Purpose of an entire agreement clause
An entire agreement clause is there to define the scope of the agreement between the parties. Whether you want it to be wide or narrow will depend on what promises the other side has made to you (or you to them), outside the contract, and whether you (or they) want to rely on those promises.
In a typical customer/supplier scenario, the supplier may make various statements, and agree heads of terms, relating to the proposed service to the customer. The customer will usually want to hold the supplier to as much of this as possible. That way, if the customer enters into the final agreement off the back of false statements, causing it to suffer loss, it has a claim. Conversely, the supplier will usually want to limit the scope to only the express terms of the final contract.
Deal expressly with misrepresentation
A basic entire agreement statement that ‘this is the entire agreement between the parties, and supersedes all previous agreements’ (or similar) establishes what the agreement is. However, it does not exclude liability for pre-contractual misrepresentation.

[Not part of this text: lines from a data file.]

(** A changed pair is always posted, whatever becomes of the request. *)
Lemma changed_pair_is_posted cfg o w base taxes last :
  extracted BeautifulSoup o base taxes ->
  load_last (store_f cfg) w = (Ok last, w) ->
  has_changed base taxes last = Ok true ->
  exists fs' rest,
    guarded_check BeautifulSoup cfg o w
    = (Ok tt,
       mk_world fs'
         (w_out w ++ [HttpGet TARGET_URL; Logged INFO (debug_msg base taxes);
                      alert_event cfg base taxes] ++ rest)).
Proof.
  intros Hx Hl Hc. unfold guarded_check, try_except.
  rewrite (check_extracted BeautifulSoup cfg o w base taxes Hx).
  assert (Hl' : load_last (store_f cfg) (after_extraction w base taxes)
                = (Ok last, after_extraction w base taxes)).
  { apply (load_frame _ w last _ Hl). reflexivity. }
  rewrite (compare_changed cfg o base taxes _ _ last Hl' Hc).
  unfold bindM.
  destruct (accepted (telegram o)) eqn:Ha.
  - rewrite (send_accepted cfg o base taxes _ Ha).
    destruct (save_total (store_f cfg) (JArr [JFloat base; JFloat taxes])
                (with_event (after_extraction w base taxes) (alert_event cfg base taxes)))
      as (fs' & rest & Hs).
    rewrite Hs. exists fs', rest. f_equal. f_equal.
    unfold with_event, after_extraction. cbn [w_out].
    rewrite <- !app_assoc. reflexivity.
  - destruct (send_refused cfg o base taxes (after_extraction w base taxes) Ha)
      as (e & He & Hs).
    rewrite Hs, (every_class_is_exception_or_exit e He).
    unfold emit, with_event, after_extraction. cbn [w_fs w_out].
    eexists _, [_]. f_equal. f_equal. rewrite <- !app_assoc. reflexivity.
Qed.

(** When the service takes the message and the file system the write, the
    store holds the new pair afterwards. *)
Lemma changed_pair_is_saved cfg o w base taxes last :
  extracted BeautifulSoup o base taxes ->
  load_last (store_f cfg) w = (Ok last, w) ->
  has_changed base taxes last = Ok true ->
  accepted (telegram o) = true ->
  accepts_write (w_fs w) (store_f cfg) = true ->
  exists fs',
    guarded_check BeautifulSoup cfg o w
    = (Ok tt,
       mk_world fs'
         (w_out w ++ [HttpGet TARGET_URL; Logged INFO (debug_msg base taxes);
                      alert_event cfg base taxes]))
    /\ node_at fs' (store_f cfg)
       = Some (FileText (dumps_indent2 (JArr [JFloat base; JFloat taxes]))).
Proof.
  intros Hx Hl Hc Ha Hw. unfold guarded_check, try_except.
  rewrite (check_extracted BeautifulSoup cfg o w base taxes Hx).
  assert (Hl' : load_last (store_f cfg) (after_extraction w base taxes)
                = (Ok last, after_extraction w base taxes)).
  { apply (load_frame _ w last _ Hl). reflexivity. }
  rewrite (compare_changed cfg o base taxes _ _ last Hl' Hc).
  unfold bindM. rewrite (send_accepted cfg o base taxes _ Ha).
  destruct (save_accepted (store_f cfg) (JArr [JFloat base; JFloat taxes])
              (with_event (after_extraction w base taxes) (alert_event cfg base taxes)) Hw)
    as (fs' & Hs & Hn).
  rewrite Hs. exists fs'. split; [|exact Hn].
  f_equal. f_equal. unfold with_event, after_extraction. cbn [w_out].
  rewrite <- !app_assoc. reflexivity.
Qed.

End WithParser.

End AlertFacts.

Definition snapshot_1899 : Json.json := Json.JArr [Json.JFloat f1899; Json.JFloat f493_55].
Definition snapshot_1999 : Json.json := Json.JArr [Json.JFloat f1999; Json.JFloat f493_55].

(** The stored snapshot is [[1899.0, 493.55]], the page now shows
    [$1,999 PP / USD], the messaging service answers 200. *)
Definition price_rise_run : Py.result unit * World.world :=
  MonitorFacts.guarded_check Sample.plain_text_parser default_config
    (net_ok Sample.fare_text_1999) (world_with_snapshot (py "[1899.0, 493.55]")).

(** C3, as stated, fails on the text of the message: the total is written
    with a comma between the thousands, so the message that the cycle
    posts for the stored [[1899.0, 493.55]] and the extracted
    [(1999.0, 493.55)] does not contain [$2492.55]. *)
Lemma alert_total_has_thousands_separator :
  World.w_out (snd price_rise_run)
  = [World.HttpGet Monitor.TARGET_URL;
     World.Logged World.INFO (Monitor.debug_msg f1999 f493_55);
     AlertFacts.alert_event default_config f1999 f493_55]
  /\ contains (py "$2492.55") (Monitor.alert_msg f1999 f493_55) = false.
Proof. vm_compute. split; reflexivity. Qed.

(** C3, amended - With the stored snapshot [[1899.0, 493.55]] and the
    extracted pair [(1999.0, 493.55)] the comparison answers true and the
    cycle posts a message whose text contains the new total as
    [$2,492.55], the thousands separated by a comma; and when the
    messaging service takes the message and the file system the write, the
    store holds [[1999.0, 493.55]] afterwards, which [load_last] reads
    back as that pair. *)
Theorem price_change_alerts_and_updates :
  forall (BeautifulSoup : pystr -> option Soup.soup) (cfg : Monitor.config)
         (o : Monitor.net) (w : World.world) (txt : pystr),
    CycleFacts.extracted BeautifulSoup o f1999 f493_55 ->
    World.node_at (World.w_fs w) (Monitor.store_f cfg) = Some (World.FileText txt) ->
    Json.loads txt = Some snapshot_1899 ->
    Monitor.has_changed f1999 f493_55 snapshot_1899 = Py.Ok true
    /\ contains (py "Total: $2,492.55") (Monitor.alert_msg f1999 f493_55) = true
    /\ (exists fs' rest,
          MonitorFacts.guarded_check BeautifulSoup cfg o w
          = (Py.Ok tt,
             World.mk_world fs'
               (World.w_out w
                ++ [World.HttpGet Monitor.TARGET_URL;
                    World.Logged World.INFO (Monitor.debug_msg f1999 f493_55);
                    AlertFacts.alert_event cfg f1999 f493_55] ++ rest)))
    /\ (AlertFacts.accepted (Monitor.telegram o) = true ->
        SaveFacts.accepts_write (World.w_fs w) (Monitor.store_f cfg) = true ->
        exists fs',
          MonitorFacts.guarded_check BeautifulSoup cfg o w
          = (Py.Ok tt,
             World.mk_world fs'
               (World.w_out w
                ++ [World.HttpGet Monitor.TARGET_URL;
                    World.Logged World.INFO (Monitor.debug_msg f1999 f493_55);
                    AlertFacts.alert_event cfg f1999 f493_55]))
          /\ World.node_at fs' (Monitor.store_f cfg)
             = Some (World.FileText (Json.dumps_indent2 snapshot_1999))
          /\ Store.load_last (Monitor.store_f cfg) (World.mk_world fs' [])
             = (Py.Ok snapshot_1999, World.mk_world fs' [])).
Proof.
  intros BS cfg o w txt Hx Hn Hl.
  assert (Hc : Monitor.has_changed f1999 f493_55 snapshot_1899 = Py.Ok true)
    by (vm_compute; reflexivity).
  pose proof (StoreFacts.load_parsed _ w txt _ Hn Hl) as Hload.
  split; [exact Hc|]. split; [vm_compute; reflexivity|]. split.
  - apply (AlertFacts.changed_pair_is_posted BS cfg o w f1999 f493_55 snapshot_1899 Hx Hload Hc).
  - intros Ha Hw.
    destruct (AlertFacts.changed_pair_is_saved BS cfg o w f1999 f493_55 snapshot_1899
                Hx Hload Hc Ha Hw) as (fs' & Hg & Hf).
    exists fs'. split; [exact Hg|]. split; [exact Hf|].
    apply (StoreFacts.load_parsed _ (World.mk_world fs' []) _ _ Hf).
    vm_compute. reflexivity.
Qed.

Lemma price_change_alerts_and_updates_witness :
  Monitor.has_changed f1999 f493_55 snapshot_1899 = Py.Ok true
  /\ exists fs',
       price_rise_run
       = (Py.Ok tt,
          World.mk_world fs'
            ([] ++ [World.HttpGet Monitor.TARGET_URL;
                    World.Logged World.INFO (Monitor.debug_msg f1999 f493_55);
                    AlertFacts.alert_event default_config f1999 f493_55]))
       /\ World.node_at fs' store_path
          = Some (World.FileText (Json.dumps_indent2 snapshot_1999)).
Proof.
  destruct (price_change_alerts_and_updates Sample.plain_text_parser default_config
              (net_ok Sample.fare_text_1999) (world_with_snapshot (py "[1899.0, 493.55]"))
              (py "[1899.0, 493.55]")) as (H1 & _ & _ & H4).
  - exists 200%Z, Sample.fare_text_1999. vm_compute. repeat split.
  - vm_compute. reflexivity.
  - vm_compute. reflexivity.
  - split; [exact H1|].
    destruct H4 as (fs' & Hg & Hf & _); [vm_compute; reflexivity..|].
    exists fs'. split; [exact Hg | exact Hf].
Defined.

(* ===================================================================== *)
(** * Snapshots that are no pair *)
(* ===================================================================== *)

Module OddSnapshots.
Import Py PyFloat Json World Store Monitor StoreFacts MonitorFacts CycleFacts.






Section WithParser.

Variable BeautifulSoup : pystr -> option Soup.soup.


End WithParser.

End OddSnapshots.





(* ===================================================================== *)
(** * Configuration *)
(* ===================================================================== *)

(** C4 - With neither [TELEGRAM_BOT_TOKEN] nor [TELEGRAM_CHAT_ID] in the
    environment, [run] does not exit: it configures itself with the token
    and the chat id written in line 227 and 228 and enters the loop. For
    every environment the credentials are those two constants, and the
    only way the configuration can fail is the [ValueError] of a check
    interval that is no integer. *)
Theorem credentials_ignore_environment :
  Monitor.configure ∅ = Py.Ok default_config
  /\ (forall BeautifulSoup os w,
        Monitor.run BeautifulSoup ∅ os w = Monitor.loop BeautifulSoup default_config os w)
  /\ (forall env cfg,
        Monitor.configure env = Py.Ok cfg ->
        Monitor.bot_token cfg = Monitor.bot_token default_config
        /\ Monitor.chat_id cfg = Monitor.chat_id default_config)
  /\ (forall env e, Monitor.configure env = Py.Raise e -> Py.exn_cls e = Py.ValueError).
Proof.
  split; [vm_compute; reflexivity|]. split; [|split].
  - intros BS os w. unfold Monitor.run, World.bindM, World.lift.
    replace (Monitor.configure ∅) with (Py.Ok default_config) by (vm_compute; reflexivity).
    reflexivity.
  - intros env cfg. unfold Monitor.configure.
    destruct (Numeral.int_of_str _); [|discriminate].
    cbn [Monitor.truthy py negb andb]. intros [= <-]. split; reflexivity.
  - intros env e. unfold Monitor.configure.
    destruct (Numeral.int_of_str _).
    + cbn [Monitor.truthy py negb andb]. discriminate.
    + intros [= <-]. reflexivity.
Qed.

Lemma credentials_ignore_environment_witness :
  Monitor.bot_token default_config = Monitor.bot_token default_config
  /\ Monitor.chat_id default_config = Monitor.chat_id default_config.
Proof.
  destruct credentials_ignore_environment as (H1 & _ & H3 & _).
  apply (H3 ∅ default_config H1).
Defined.

(* ===================================================================== *)
(** * What a computation may raise and what it may change *)
(* ===================================================================== *)

Module Effects.
Import Py PyFloat Json World Store Monitor StoreFacts MonitorFacts CycleFacts SaveFacts
  AlertFacts.


(** [m] leaves the file system as it finds it. *)
Definition keeps_fs {A} (m : M A) : Prop :=
  forall w r w', m w = (r, w') -> w_fs w' = w_fs w.

(** [m] only adds to the output. *)
Definition appends {A} (m : M A) : Prop :=
  forall w r w', m w = (r, w') -> exists evs, w_out w' = w_out w ++ evs.






Lemma keeps_fs_bind {A B} (m : M A) (k : A -> M B) :
  keeps_fs m -> (forall a, keeps_fs (k a)) -> keeps_fs (bindM m k).
Proof.
  intros Hm Hk w r w' H. unfold bindM in H.
  destruct (m w) as [[a|e1] w1] eqn:E.
  - rewrite (Hk a w1 r w' H). apply (Hm w _ w1 E).
  - injection H as <- <-. apply (Hm w _ w1 E).
Qed.

Lemma keeps_fs_ret {A} (a : A) : keeps_fs (ret a).
Proof. intros w r w' H. now injection H as _ <-. Qed.

Lemma keeps_fs_emit ev : keeps_fs (emit ev).
Proof. intros w r w' H. now injection H as _ <-. Qed.

Lemma keeps_fs_lift {A} (r : result A) : keeps_fs (lift r).
Proof. intros w r' w' H. now injection H as _ <-. Qed.

Lemma keeps_fs_raise {A} e : keeps_fs (@raise A e).
Proof. intros w r' w' H. now injection H as _ <-. Qed.

Lemma keeps_fs_try {A} (body : M A) classes handler :
  keeps_fs body -> (forall e, keeps_fs (handler e)) -> keeps_fs (try_except body classes handler).
Proof.
  intros Hb Hh w r w' H. unfold try_except in H.
  destruct (body w) as [[a|e1] w1] eqn:E.
  - injection H as <- <-. apply (Hb w _ w1 E).
  - destruct (caught_by classes e1).
    + rewrite (Hh e1 w1 r w' H). apply (Hb w _ w1 E).
    + injection H as <- <-. apply (Hb w _ w1 E).
Qed.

The exclusion of misrepresentation must be done expressly. See, for example: Al-Hasawi v Nottingham Forest followed more recently in MDW v Norvill. It is typically achieved by including the following:
- an acknowledgement by the parties that they have not relied on any express or implied representation, warranty, promise etc. (other than in this agreement); and
- a waiver of all rights and remedies which might have been available for such express or implied representation, warranty, promise etc.